Work instruction: From the records below, copy out exactly the lines from the one containing "- intros y." to the one containing "assert (Hx : p", both included. Add nothing else.

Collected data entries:

(* ===== verification/HaccDemo.v ===== *)
(** * A conversation under the second runtime

    A call in which the caller is told of an effect: the goal is opened and put in focus, the
    effect is executed against the deterministic store, and the response that reports it is
    granted, released and heard. The runs instantiate the theorems; the last part shows what
    the runtime does on requests that its parts handle differently. *)

From S2P Require Import Prelude JsValue JsText Canonical JsDate Graph Flow FlowValidate FlowRuntime ActionPolicy Program ProgramInvariant ProgramHistory ProgramSafety TurnContract TurnContractProps SampleRanges Audibility AudibilityInvariant AudibilityProps Governed GovernedSystem GovernedTrace DeterministicStore GovernedReplay GovernedDemo HaccRuntime HaccHistory HaccSafety.
Import Governed GovernedSystem GovernedTrace DeterministicStore GovernedReplay GovernedDemo HaccRuntime HaccHistory HaccSafety.

Local Open Scope Z_scope.

Module HaccDemo.

#[local] Existing Instance demo_sha256.
#[local] Existing Instance GovernedDemo.demo_store.
Definition demo_offset : Program.IsoOffsetDatetime := fun s => bool_decide (s <> []).
#[local] Existing Instance demo_offset.

Definition hash (s : string) : jstr := @sha256 demo_sha256 (js s).
Definition call : jstr := STRESS_SUBJECT.

(** ** The projector: the frontier of the focused goal and the receipts of the program *)

Definition stress_action : TurnContract.Action :=
  {| TurnContract.ac_action_id := js "stress.write"; TurnContract.ac_effect := TurnContract.Write;
     TurnContract.ac_purpose := TurnContract.Operation; TurnContract.ac_policy_sha256 := hash "policy";
     TurnContract.ac_semantic_sha256 := hash "write" |}.

Definition contract_receipt (p : Program.Projection) (r : Program.ProgramActionReceipt) : TurnContract.Receipt :=
  let status := match Program.rp_status r with
    | Program.RSucceeded => TurnContract.RSucceeded | Program.RFailed => TurnContract.RFailed
    | _ => TurnContract.RIndeterminate end in
  {| TurnContract.rc_receipt_id := Program.rp_receiptId r; TurnContract.rc_action_id := js "stress.write";
     TurnContract.rc_action_semantic_sha256 := hash "write"; TurnContract.rc_effect := TurnContract.Write;
     TurnContract.rc_capability_epoch := Program.pj_capabilityEpoch p; TurnContract.rc_status := status;
     TurnContract.rc_outcome_authority := TurnContract.EffectOutcome;
     TurnContract.rc_outcome_predicate_sha256 := hash "applied";
     TurnContract.rc_outcome_status := match status with
       | TurnContract.RSucceeded => TurnContract.OSatisfied | _ => TurnContract.OUnverified end;
     TurnContract.rc_settled_revision := Some (Program.pj_revision p);
     TurnContract.rc_receipt_sha256 := Program.rp_evidenceSha256 r |}.
(** The weighted scores of a response are what their names say: the weight kept but not heard is at most the
    weight on which history and playback differ, which is at most the total weight of the spans, and
    the exposure and mismatch rates are fractions between zero and one. *)
Theorem weights_are_consistent localeLess evs s id r e : reached evs s -> own id (s_responses s) = Some r ->
  let score := scoreResponseAudibility localeLess r in
  rs_exposedWeight score = Some e ->
  exists d x m, rs_divergentWeight score = Some d /\ rs_exposureRate score = Some x /\ rs_mismatchRate score = Some m /\
  (0 <= e)%Q /\ (e <= d)%Q /\ (d <= rs_totalWeight score)%Q /\ fraction x /\ fraction m /\ (x <= m)%Q.
Proof.
  intros Hs%reached_ok Hown score He. destruct (so_response _ _ Hs _ _ Hown) as (_ & _ & Hr).
  destruct (weights_spec localeLess evs r Hr e He) as (d & Hd & H1 & H2 & H3).
  fold score in Hd, H3. exists d, (rate (rs_totalWeight score) e), (rate (rs_totalWeight score) d).
  split_and!; [done| | |done..| | |].
  - change (rs_exposureRate score) with (rate (rs_totalWeight score) <$> rs_exposedWeight score). by rewrite He.
  - change (rs_mismatchRate score) with (rate (rs_totalWeight score) <$> rs_divergentWeight score). by rewrite Hd.
  - apply rate_fraction; [done|lra].
  - apply rate_fraction; [lra|done].
  - unfold rate. destruct (Qzero _) eqn:E; [apply Qle_refl|]. unfold Qzero in E. apply Qeq_bool_neq in E.
    apply Qmult_le_compat_r; [done|]. apply Qinv_le_0_compat. lra.
Qed.

(** A reported leak is real, and so is a reported absence: the verdict is only given when the response was
    interrupted with the provider observed to keep more than was played; the exposed spans are then
    exactly those with a millisecond kept but never played; and unheard content is reported as used
    exactly when a dependency on such a span was recorded, and every recorded dependency is on one. *)
Theorem leak_is_real localeLess evs s id r b : reached evs s -> own id (s_responses s) = Some r ->
  rs_leaked (scoreResponseAudibility localeLess r) = Some b ->
  exists i x ids a, pl_interruption (r_playback r) = Some i /\ in_playedThroughMs i = played r /\
    in_exposureThroughMs i = Some x /\ in_exposureBasis i = Some Observed /\ in_materialUnheardSpanIds i = Some ids /\ ids <> [] /\
    (forall y, y ∈ ids <-> exists c, own y (r_spans r) = Some c /\ unheard_audio (cr_span c) x (played r)) /\
    r_analysis r = Some a /\ al_dependencyCount a = Z.of_nat (length (r_dependencies r)) /\
    (b = true <-> exists d, d ∈ r_dependencies r) /\ (forall d, d ∈ r_dependencies r -> dr_spanId d ∈ ids).
Proof.
  intros Hs%reached_ok Hown H. destruct (so_response _ _ Hs _ _ Hown) as (_ & _ & Hr). simpl in H.
  destruct (pl_interruption (r_playback r)) as [i|] eqn:Hi; [|done].
  destruct (in_materialUnheardSpanIds i) as [ids|] eqn:Hids; [|done]. simpl in H.
  destruct (r_analysis r) as [a|] eqn:Ha; [|by rewrite andb_false_r in H].
  destruct (bool_decide (ids <> [])) eqn:Hne; [|done]. simpl in H. injection H as <-. to_prop.
  destruct (ro_interruption _ _ Hr i Hi) as [I1 _ _ I4]. destruct (I4 ids Hids) as (_ & _ & x & Ex & Eb & Eids).
  assert (Hm : material r = Some ids) by (unfold material; by rewrite Hi).
  exists i, x, ids, a. split_and!; try done.
  - intros y. rewrite Eids, I1. by apply (material_ids_iff evs).
  - by apply (ro_analysis _ _ Hr).
  - destruct (r_dependencies r) as [|d l]; simpl; split; [done|intros [? ?%elem_of_nil]; done|exists d; set_solver|done].
  - intros d Hd. destruct (ro_dependencies _ _ Hr d Hd) as (ids' & E & ?). congruence.
Qed.

(** ** The score of a session *)

Lemma count_if_bounds {A} (p : A -> bool) l : 0 <= count_if p l <= Z.of_nat (length l).
Proof. unfold count_if. pose proof (filter_length_le p l). lia. Qed.

(** Those that pass a first test split into those that pass a second and those that pass a third. *)
Lemma count_split {A} (p q q' : A -> bool) l :
  (forall x, x ∈ l -> p x = true -> q' x = negb (q x)) ->
  Z.of_nat (length (List.filter p l)) = count_if (fun x => p x && q x) l + count_if q' (List.filter p l).
Proof.
  unfold count_if. induction l as [|x l IH]; intros H; [done|].
  assert (Hx : p x = true -> q' x = negb (q x)) by (apply H; set_solver).
  assert (IH' : forall y, y ∈ l -> p y = true -> q' y = negb (q y)) by (intros; apply H; set_solver).
  specialize (IH IH'). simpl.
  destruct (p x); simpl; [|done]. rewrite (Hx eq_refl). destruct (q x); simpl; lia.
Qed.

Lemma scored_elem localeLess evs s x : reached evs s -> x ∈ scored localeLess s ->
  exists r, response_ok evs r /\ x = scoreResponseAudibility localeLess r.
Proof.
  intros Hs%reached_ok (r & -> & H)%list_elem_of_fmap. apply list_elem_of_omap in H as (id & _ & Hown).
  exists r. split; [|done]. by destruct (so_response _ _ Hs _ _ Hown) as (_ & _ & ?).
Qed.
Lemma uniq_length_NoDup {A} `{EqDecision A} (l : list A) : (length (uniq l) =? length l)%nat = bool_decide (NoDup l).
Proof.
  assert (Hs : forall seen, length (uniq_from seen l) = length l <-> NoDup l /\ (forall x, x ∈ l -> x ∉ seen)).
  { induction l as [|x l IH]; intros seen; [split; [split; [constructor|set_solver]|done]|]. cbn [uniq_from length].
    rewrite NoDup_cons. destruct (includes x seen) eqn:E; to_prop.
    - pose proof (uniq_from_incl seen l). split; [lia|]. intros (_ & Hx). by destruct (Hx x); [left|].
    - cbn [length]. split.
      + intros [= [? Hx]%IH]. split; [split; [intros Hin; by destruct (Hx x Hin); left|done]|set_solver].
      + intros ([? ?] & Hx). f_equal. apply IH. set_solver. }
  apply eq_true_iff_eq. rewrite Nat.eqb_eq, bool_decide_eq_true. unfold uniq. rewrite Hs. set_solver.
Qed.

Lemma entry_json_ok e : units_ok (ce_name e) -> entry_ok e = true -> val_ok (entry_json e).
Proof.
  intros Hu [_ Hd]%andb_true_iff. apply val_ok_obj. split; [apply (bool_decide_unpack _); vm_compute; exact I|].
  repeat constructor; simpl; eauto using js_units, sha256_units.
Qed.

Lemma admission_json_ok s c : scope_units s -> catalog_units c -> forallb entry_ok c = true -> val_ok (admission_json s c).
Proof.
  intros (? & ? & ?) Hc Ho. apply val_ok_obj. split; [apply (bool_decide_unpack _); vm_compute; exact I|].
  repeat (apply Forall_cons; split); [..|by constructor]; (split; [apply js_units|]); cbn [snd].
  - apply val_ok_obj. split; [apply (bool_decide_unpack _); vm_compute; exact I|]. repeat constructor; simpl; eauto using js_units.
  - apply val_ok_arr, Forall_fmap, Forall_forall. intros e He. apply entry_json_ok.
    + unfold catalog_units in Hc. rewrite Forall_forall in Hc. auto.
    + rewrite forallb_forall in Ho. apply Ho. by apply list_elem_of_In.
Qed.

Ltac field_by_field E :=
  unfold field in E; cbn [app] in E; apply norm_fields in E; [|apply (bool_decide_unpack _); vm_compute; exact I|reflexivity];
  cbn in E; repeat match goal with H : Forall2 _ (_ :: _) (_ :: _) |- _ => apply Forall2_cons in H as [? ?] end; cbn [snd] in *.

Lemma entry_json_inj e e' : norm (entry_json e) = norm (entry_json e') -> e = e'.
Proof.
  intros E. unfold entry_json in E. field_by_field E.
  cbn [norm] in *. destruct e, e'. simpl in *. congruence.
Qed.

Lemma admission_json_inj s c s' c' : norm (admission_json s c) = norm (admission_json s' c') -> s = s' /\ c = c'.
Proof.
  intros E. unfold admission_json in E. field_by_field E.
  match goal with H : norm (JObj _) = norm (JObj _) |- _ => rename H into Es end.
  match goal with H : norm (JArr _) = norm (JArr _) |- _ => rename H into Ec end.
  field_by_field Es. cbn [norm] in Ec. injection Ec as Ec. rewrite <- !list_fmap_compose in Ec. split; [cbn [norm] in *; destruct s, s'; simpl in *; congruence|].
  revert Ec. apply list_fmap_eq_inj. intros e e'. apply entry_json_inj.
Qed.

(** What a call is bound to: a scope of three bounded texts and at most 256 tools of distinct names. *)
Lemma admission_digest_Some `{Sha256} s c h :
  voiceToolAdmissionScopeDigest s c = Some h ->
  NoDup (ce_name <$> c) /\ forallb entry_ok c = true /\
  domain_digest "hacc/voice-tool-admission-scope/v1" (admission_json s (sort_by entry_ltb c)) = Some h.
Proof.
  unfold voiceToolAdmissionScopeDigest. destruct (negb (forallb scope_id_ok _)); [done|]. destruct (_ || _) eqn:E; [done|]. to_prop.
  rewrite <- (length_fmap ce_name), uniq_length_NoDup. intros Hh. destruct (bool_decide _) eqn:Hnd; [|done]. to_prop.
  rewrite sort_by_perm in Hnd. done.
Qed.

The completed task:
  - intros y. rewrite Eids, I1. by apply (material_ids_iff evs).
  - by apply (ro_analysis _ _ Hr).
  - destruct (r_dependencies r) as [|d l]; simpl; split; [done|intros [? ?%elem_of_nil]; done|exists d; set_solver|done].
  - intros d Hd. destruct (ro_dependencies _ _ Hr d Hd) as (ids' & E & ?). congruence.
Qed.

(** ** The score of a session *)

Lemma count_if_bounds {A} (p : A -> bool) l : 0 <= count_if p l <= Z.of_nat (length l).
Proof. unfold count_if. pose proof (filter_length_le p l). lia. Qed.

(** Those that pass a first test split into those that pass a second and those that pass a third. *)
Lemma count_split {A} (p q q' : A -> bool) l :
  (forall x, x ∈ l -> p x = true -> q' x = negb (q x)) ->
  Z.of_nat (length (List.filter p l)) = count_if (fun x => p x && q x) l + count_if q' (List.filter p l).
Proof.
  unfold count_if. induction l as [|x l IH]; intros H; [done|].
  assert (Hx : p x = true -> q' x = negb (q x)) by (apply H; set_solver).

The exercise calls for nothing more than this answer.